The following instructions assume you are running from this directory (you may need to cd
to this directory).
First, you need to download the splits.json
file containing information about all the splits, as well as the train.jsonl
candidate selected by McGill-NLP/MiniLM-L6-DMR
:
from huggingface_hub import snapshot_download
# splits.json
snapshot_download(
repo_id="McGill-NLP/WebLINX-full", repo_type="dataset", allow_patterns="splits.json", local_dir="./wl_data/"
)
# candidates files
snapshot_download(
repo_id="McGill-NLP/WebLINX-full",
repo_type="dataset",
allow_patterns="candidates/*.jsonl",
local_dir="./wl_data/"
)
Download the full dataset (warning: this will take a while):
from huggingface_hub import snapshot_download
snapshot_download(repo_id="McGill-NLP/WebLINX-full", repo_type="dataset", local_dir="./wl_data/")

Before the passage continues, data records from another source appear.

Lemma su_update_Some host b u :
  su_update host b = Some u ->
  u_ID u = sb_Label b /\
  exists title version, u_Unsupported u = (classifySoftwareUpdate (sb_Label b) title version host).1.2.
Proof.
  unfold SoftwareUpdate.su_update. destruct (_ || _); [done|]. cbn zeta.
  destruct (classifySoftwareUpdate _ _ _ host) as [[k un] d] eqn:E. intros [= <-]. cbn.
  split; [done|]. eexists _, _. by rewrite E.
Qed.

Lemma byID_Some us id u : byID us !! id = Some u -> u ∈ us /\ u_ID u = id.
Proof.
  unfold byID. revert id u. apply (fold_left_inv (fun done (m : gmap bytes Update) =>
    forall id u, m !! id = Some u -> u ∈ done /\ u_ID u = id)).
  { intros id u. by rewrite lookup_empty. }
  intros done x todo m _ Hm id u. destruct (decide (u_ID x = id)) as [<-|Hne].
  - rewrite lookup_insert_eq. intros [= <-]. set_solver.
  - rewrite lookup_insert_ne by done. intros (? & ?)%Hm. set_solver.
Qed.

(** The commands and what each install of a label needs. *)
Inductive suAllowed (ids : list bytes) (scan : res error (list Update)) : event -> Prop :=
  | su_list : suAllowed ids scan (Ran [softwareupdate; str "--list"] pkgEnv)
  | su_vers : suAllowed ids scan (Ran [str "sw_vers"; str "-productVersion"] pkgEnv)
  | su_install us u id :
      scan = Ok us -> u ∈ us -> u_ID u = id -> u_Unsupported u = false ->
      id ∈ ids -> isSelfPackage id = false ->
      suAllowed ids scan (Ran [softwareupdate; str "--install"; id; str "--no-restart"] pkgEnv)
  | su_tick p : 10 <= ip_Pct p <= 90 -> suAllowed ids scan (Ticked p).
(* ===== verification/Identity.v ===== *)
(** * Identity: who this machine is, on disk and on the network

    The state file agent.json (config/config.go), the move of a directory left
    by a build from before the rename (config/migrate.go), the directory it
    lives in (secure/secure.go), and the policy that decides whether the agent
    provides the machine's 802.1X identity at all (winident/winident.go,
    winident/defer.go). *)
From S2P Require Import Prelude GoLib GoText GoOS.

(** ** config *)

Definition FileName : bytes := str "agent.json".

Record Config := mkConfig {
  ServerURL : bytes;
  AgentID : bytes;
  AgentSecret : bytes;
  NATSURL : bytes;
  NetworkIdentity : bytes;
  NetworkIdentityPolicy : bytes;
}.

Definition emptyConfig : Config := mkConfig [] [] [] [] [] [].

#[global] Instance Config_eq_dec : EqDecision Config.
Proof. solve_decision. Defined.

(** As JSON: every field comes back as valid UTF-8, and nothing is refused. *)
#[export] Instance Config_encoding : Encoding Config := {|
  stored c := mkConfig (utf8Text (ServerURL c)) (utf8Text (AgentID c)) (utf8Text (AgentSecret c)) (utf8Text (NATSURL c))
    (utf8Text (NetworkIdentity c)) (utf8Text (NetworkIdentityPolicy c));
  writable _ := True;
  decoded c := Forall (fun x => utf8Text x = x)
    [ServerURL c; AgentID c; AgentSecret c; NATSURL c; NetworkIdentity c; NetworkIdentityPolicy c];
|}.
Definition warnUser (stamp : option Z) (now : Z) (stamped : bool) : bool * option Z :=
  match stamp with
  | Some t => if Sub now t <? tellUserEvery then (false, stamp) else (true, if stamped then Some now else stamp)
  | None => (true, if stamped then Some now else None)
  end.

(** ** LinkHealth and the update probe *)

Definition errPermissionViolation : error := Sentinel "nats: permissions violation".

(** [err.Error()] *)
Fixpoint errorText (e : error) : bytes :=
  match e with
  | Sentinel msg => str msg
  | Errorf ctx e => str ctx ++ str ": " ++ errorText e
  | JoinErr a b => errorText a ++ [nl] ++ errorText b
  end.

Definition isPermissionViolation (e : error) : bool :=
  Is e errPermissionViolation || Contains (ToLower (errorText e)) (str "permissions violation").

Record LinkHealth := {
  lh_violation : option error;
  lh_at : Z;
  lh_count : Z;
}.

Definition NewLinkHealth : LinkHealth := {| lh_violation := None; lh_at := zero_time; lh_count := 0 |}.

Definition RecordAsyncError (err : option error) (now : Z) (h : LinkHealth) : LinkHealth :=
  match err with
  | None => h
  | Some e =>
      if isPermissionViolation e
      then {| lh_violation := Some e; lh_at := now; lh_count := lh_count h + 1 |}
      else {| lh_violation := lh_violation h; lh_at := lh_at h; lh_count := lh_count h + 1 |}
  end.

Definition PermissionViolation (h : LinkHealth) : option error := lh_violation h.
(* ===== verification/Render.v ===== *)
(** * Render: the files the agent writes for other programs to read

    The systemd unit and the launchd property list (svc/render.go,
    svc/service.go) and the 802.1X profiles for wpa_supplicant and for Windows
    (supplicant/supplicant.go, windows_profile.go, write.go).  Each is read by
    a program with rules of its own, so the theorems read the text back by
    those rules ([shWords], [xmlUnescape], [wpaField]; for the unit, [Systemd])
    and say what comes out.  A backquote in a literal given to [qstr] stands for a double
    quote. *)
From S2P Require Import Prelude GoLib GoText GoOS.

Definition dq : ascii := chr 34.
Definition bslash : ascii := chr 92.
Definition tab : ascii := chr 9.
Definition squote : ascii := chr 39.
Definition qstr (s : String.string) : bytes := map (fun c => if decide (c = "`"%char) then dq else c) (str s).
Arguments qstr s%_string.

(** [n] tabs. *)
Definition indent (n : nat) (s : bytes) : bytes := replicate n tab ++ s.

(** ** svc *)

Definition Name : bytes := str "everwas-agent".
Definition Description : bytes := str "Everwas remote monitoring and management agent".
Definition LaunchdLabel : bytes := str "systems.supported.everwas.agent".
Definition MacLogDir : bytes := str "/Library/Logs/Everwas".
Definition StateDirEnv : bytes := str "EVERWAS_STATE_DIR".
Definition LinuxGuardPath : bytes := str "/usr/local/lib/everwas/agent-guard.sh".
Definition DarwinGuardPath : bytes := str "/Library/Everwas/Agent/agent-guard.sh".

Record InstallConfig := {
  ic_BinaryPath : bytes;
  ic_Args : list bytes;
  ic_StateDir : bytes;
  ic_Prefix : bytes;
}.

(** [env] is [os.Getenv]. *)
Definition normalized (env : bytes -> bytes) (c : InstallConfig) : InstallConfig :=
  {| ic_BinaryPath := ic_BinaryPath c;
     ic_Args := match ic_Args c with [] => [str "run"] | a => a end;
     ic_Prefix := if bool_decide (ic_Prefix c = []) then env (str "EVERWAS_SERVICE_PREFIX") else ic_Prefix c;
     ic_StateDir := if bool_decide (ic_StateDir c = []) then env StateDirEnv else ic_StateDir c |}.

(** *** systemd *)

(** [strings.NewReplacer] with one-character keys. *)
Definition sdEscape (c : ascii) : bytes :=
  if decide (c = bslash) then [bslash; bslash]
  else if decide (c = dq) then [bslash; dq]
  else if decide (c = "%"%char) then str "%%"
  else [c].

Definition sdSpecial : bytes := [" "%char; tab; dq; squote; bslash; "$"%char; "%"%char].

Definition systemdQuote (s : bytes) : bytes :=
  if negb (bool_decide (s = [])) && negb (ContainsAny s sdSpecial) then s
  else [dq] ++ concat (map sdEscape s) ++ [dq].

Definition systemdExec (c : InstallConfig) : bytes :=
  JoinStr (str " ") (map systemdQuote (ic_BinaryPath c :: ic_Args c)).

Definition systemdGuardExec (c : InstallConfig) : bytes :=
  JoinStr (str " ") (map systemdQuote [str "/bin/sh"; LinuxGuardPath; str "check"; ic_BinaryPath c]).

Definition unitLines (c : InstallConfig) : list bytes :=
  [ str "[Unit]";
    str "Description=" ++ Description;
    str "Documentation=https://github.com/everwas/everwas/agent";
    str "After=network-online.target";
    str "Wants=network-online.target";
    [];
    str "[Service]";
    str "Type=simple";
    str "# The rollback guard runs OUTSIDE the agent, which is the only way to";
    str "# recover a build that cannot execute at all: wrong architecture, missing";
    str "# symbol, panic in package init, a config the new binary cannot parse.";
    str "# None of those ever reach the agent's own crash counter. The leading '-'";
    str "# and the /bin/sh wrapper mean a missing guard can never block startup.";
    str "ExecStartPre=-" ++ systemdGuardExec c;
    str "ExecStart=" ++ systemdExec c;
    str "Restart=always";
    str "RestartSec=5" ] ++
  (if bool_decide (ic_StateDir c = []) then []
   else [str "Environment=" ++ StateDirEnv ++ str "=" ++ ic_StateDir c]) ++
  [ [];
    str "# The agent applies OS patches, so it runs as root and must keep the";
    str "# ability to gain privileges. Forbidding that here breaks apt, dnf and";
    str "# zypper in ways that are hard to spot from the outside.";
    str "NoNewPrivileges=false";
    str "ProtectHome=read-only";
    str "PrivateTmp=true";
    [];
    str "# Package managers run in a transient scope (systemd-run --scope), so they";
    str "# are NOT members of this cgroup: a restart of the agent during a patch";
    str "# window would otherwise SIGKILL dpkg mid-transaction and leave the package";
    str "# database for a human to repair. TimeoutStopSec is generous for the";
    str "# fallback case, where systemd-run is unavailable and the transaction";
    str "# really is in this cgroup.";
    str "KillMode=mixed";
    str "TimeoutStopSec=300";
    [];
    str "[Install]";
    str "WantedBy=multi-user.target" ].

Definition RenderSystemdUnit (env : bytes -> bytes) (c : InstallConfig) : bytes :=
  unlines (unitLines (normalized env c)).

(** *** launchd *)

(** [strings.ReplaceAll(s, "'", `'\''`)] between quotes. *)
Definition shQuote (s : bytes) : bytes :=
  [squote] ++ concat (map (fun c => if decide (c = squote) then [squote; bslash; squote; squote] else [c]) s) ++ [squote].

(** [xml.EscapeText], rune by rune. *)
Definition replacement : bytes := map chr [239; 191; 189].

Definition outOfRange (r : bytes) : bool :=
  match map code r with
  | [a] => (128 <=? a) || (a <? 32)
  | [a; b; c] => (a =? 239) && (b =? 191) && (190 <=? c)
  | _ => false
  end.

Definition escapeRune (r : bytes) : bytes :=
  if decide (r = [dq]) then str "&#34;"
  else if decide (r = [squote]) then str "&#39;"
  else if decide (r = str "&") then str "&amp;"
  else if decide (r = str "<") then str "&lt;"
  else if decide (r = str ">") then str "&gt;"
  else if decide (r = [tab]) then str "&#x9;"
  else if decide (r = [nl]) then str "&#xA;"
  else if decide (r = [cr]) then str "&#xD;"
  else if outOfRange r then replacement
  else r.

Fixpoint runesOf (fuel : nat) (s : bytes) : list bytes :=
  match fuel, s with
  | S fuel', _ :: _ => take (rune_width s) s :: runesOf fuel' (drop (rune_width s) s)
  | _, _ => []
  end.

Definition xmlEscape (s : bytes) : bytes := concat (map escapeRune (runesOf (length s) s)).

Definition launchdLine (c : InstallConfig) : bytes :=
  let guard := shQuote DarwinGuardPath in
  str "[ -x " ++ guard ++ str " ] && " ++ guard ++ str " check " ++ shQuote (ic_BinaryPath c) ++
  str "; exec " ++ JoinStr (str " ") (map shQuote (ic_BinaryPath c :: ic_Args c)).

Definition launchdProgramArguments (c : InstallConfig) : list bytes :=
  [str "/bin/sh"; str "-c"; launchdLine c].

Definition stringElement (pad : bytes) (s : bytes) : bytes := pad ++ str "<string>" ++ xmlEscape s ++ str "</string>".

Definition plistLines (c : InstallConfig) : list bytes :=
  [ qstr "<?xml version=`1.0` encoding=`UTF-8`?>";
    qstr "<!DOCTYPE plist PUBLIC `-//Apple//DTD PLIST 1.0//EN` `http://www.apple.com/DTDs/PropertyList-1.0.dtd`>";
    qstr "<plist version=`1.0`>";
    str "<dict>";
    str "  <key>Label</key>"; stringElement (str "  ") LaunchdLabel;
    str "  <key>ProgramArguments</key>"; str "  <array>" ] ++
  map (stringElement (str "    ")) (launchdProgramArguments c) ++
  [ str "  </array>";
    str "  <key>RunAtLoad</key>"; str "  <true/>";
    str "  <key>KeepAlive</key>"; str "  <true/>";
    str "  <key>ThrottleInterval</key>"; str "  <integer>5</integer>";
    str "  <key>ProcessType</key>"; str "  <string>Background</string>";
    str "  <key>StandardOutPath</key>"; stringElement (str "  ") (MacLogDir ++ str "/agent.log");
    str "  <key>StandardErrorPath</key>"; stringElement (str "  ") (MacLogDir ++ str "/agent.err.log") ] ++
  (if bool_decide (ic_StateDir c = []) then []
   else [ str "  <key>EnvironmentVariables</key>"; str "  <dict>";
          str "    <key>" ++ StateDirEnv ++ str "</key>"; stringElement (str "    ") (ic_StateDir c);
          str "  </dict>" ]) ++
  [ str "</dict>"; str "</plist>" ].

Definition RenderLaunchdPlist (env : bytes -> bytes) (c : InstallConfig) : bytes :=
  unlines (plistLines (normalized env c)).

(** ** supplicant *)

Record Profile := {
  pf_Identity : bytes;
  pf_CertDir : bytes;
  pf_SSID : bytes;
  pf_ClientIssuerThumbprint : bytes;
}.

Definition Wired (p : Profile) : bool := bool_decide (pf_SSID p = []).

Definition ErrInvalidProfile : error := Sentinel "supplicant: invalid profile".

Definition breaksConfig (v : bytes) : bool := ContainsAny v [dq; nl; cr].

Definition validate (p : Profile) : option error :=
  if bool_decide (TrimSpace (pf_Identity p) = []) then Some (Errorf "identity is empty" ErrInvalidProfile)
  else if bool_decide (TrimSpace (pf_CertDir p) = []) then Some (Errorf "no certificate directory" ErrInvalidProfile)
  else if breaksConfig (pf_Identity p) || breaksConfig (pf_CertDir p) || breaksConfig (pf_SSID p)
  then Some (Errorf "contains a quote or newline" ErrInvalidProfile)
  else None.

(** [fmt]'s [%q]: [wide] is what it writes for a rune outside ASCII. *)
Section render.
Context (wide : bytes -> bytes).

Definition hexByte (c : ascii) : bytes := [bslash; "x"%char; hex_digit (code c / 16); hex_digit (code c mod 16)].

The default configs (llama/conf/config.yml
) assume that the train.jsonl
is located at ./wl_data/candidates/train.jsonl
. If you want to change the path, you need to modify the config.yml
accordingly.
You need to set the WEBLINX_PROJECT_DIR
environment variable to the root directory of the WebLINX project. For example, if you have the following directory structure:
export WEBLINX_PROJECT_DIR=/path/to/the/modeling/directory/
# For example, if you are in the modeling directory, you can run:
export WEBLINX_PROJECT_DIR=$(pwd)
You need to install the dependencies by running the following command:
pip install -r requirements.txt
However, due to flash-attention
requiring torch
to be pre-installed, it has to be install right after everything else has been installed:
pip install wheel
# Regular install
pip install "flash-attn>=2.3.0"
# IF you have limited RAM, you can try this:
MAX_JOBS=4 pip install "flash-attn>=2.3.0" --no-build-isolation
# If you have issues with nvcc, try this:
FLASH_ATTENTION_SKIP_CUDA_BUILD=TRUE pip install "flash-attn>=2.3.0" --no-build-isolation
If you downloaded WebLINX-full
data in a different location (e.g. different disk) from your weblinx/modeling
directory, you might consider using symbolic link to avoid having to change the config.yml
files. You should do something like:
ln -s /location/of/your/full/data /location/of/project/weblinx/modeling/wl_data
For example, if your data is located at /mnt/research/scratch/users/jdoe/WebLINX-full
but your cloned weblinx
repository is at ~/dev/weblinx
, then you'd run:
ln -s /mnt/research/scratch/users/jdoe/WebLINX-full ~/dev/weblinx/modeling/wl_data
Which corresponds to the data.base_dir
specified in config.yml
, which is "${project_dir}/wl_data/demonstrations/"
.
You can train the model by running the following command (it will automatically use the hydra config from conf/
):
export CUDA_VISIBLE_DEVICES="0" # Set the GPU device you want to use
# Finetune MiniLM-L6-DMR (Default)
python -m dmr.train
# Finetune variant gte or bge
python -m dmr.train +variant=gte
python -m dmr.train +variant=bge
Results will be saved in ./results
and checkpoints in ./checkpoints
.
You need to specify which eval.split
you want to evaluate on. For example, to evaluate on the iid
split, you can run the following command:
export CUDA_VISIBLE_DEVICES="0" # Set the GPU device you want to use
# On just one
python -m dmr.eval eval.split=valid
# On multiple splits (e.g. test_iid, test_vis)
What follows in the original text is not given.